# [Material for the task]
= = = = = = =

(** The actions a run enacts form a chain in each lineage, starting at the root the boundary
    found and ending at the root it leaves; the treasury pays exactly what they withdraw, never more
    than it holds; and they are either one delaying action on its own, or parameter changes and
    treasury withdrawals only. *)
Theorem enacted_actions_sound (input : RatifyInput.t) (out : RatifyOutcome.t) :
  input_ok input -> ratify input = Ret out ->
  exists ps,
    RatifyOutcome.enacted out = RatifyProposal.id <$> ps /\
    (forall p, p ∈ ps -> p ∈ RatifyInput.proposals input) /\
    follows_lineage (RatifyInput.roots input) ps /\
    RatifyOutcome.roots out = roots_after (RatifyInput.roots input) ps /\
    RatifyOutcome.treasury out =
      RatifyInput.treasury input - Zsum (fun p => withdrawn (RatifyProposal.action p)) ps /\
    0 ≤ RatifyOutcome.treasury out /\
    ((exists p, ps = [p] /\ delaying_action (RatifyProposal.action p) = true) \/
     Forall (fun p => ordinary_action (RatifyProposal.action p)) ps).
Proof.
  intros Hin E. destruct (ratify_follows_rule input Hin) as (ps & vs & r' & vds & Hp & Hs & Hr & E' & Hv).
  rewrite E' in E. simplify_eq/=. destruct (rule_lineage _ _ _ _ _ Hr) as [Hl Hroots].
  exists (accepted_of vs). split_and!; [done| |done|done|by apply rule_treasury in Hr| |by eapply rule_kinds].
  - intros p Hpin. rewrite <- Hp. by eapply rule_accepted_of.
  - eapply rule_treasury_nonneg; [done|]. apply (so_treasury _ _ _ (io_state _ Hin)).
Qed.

= = = = = = =

# [Your task]
Wherever the string "rewrite" occurs in the entries, copy that whole line.

# [Written answer]
  rewrite E' in E. simplify_eq/=. destruct (rule_lineage _ _ _ _ _ Hr) as [Hl Hroots].
  - intros p Hpin. rewrite <- Hp. by eapply rule_accepted_of.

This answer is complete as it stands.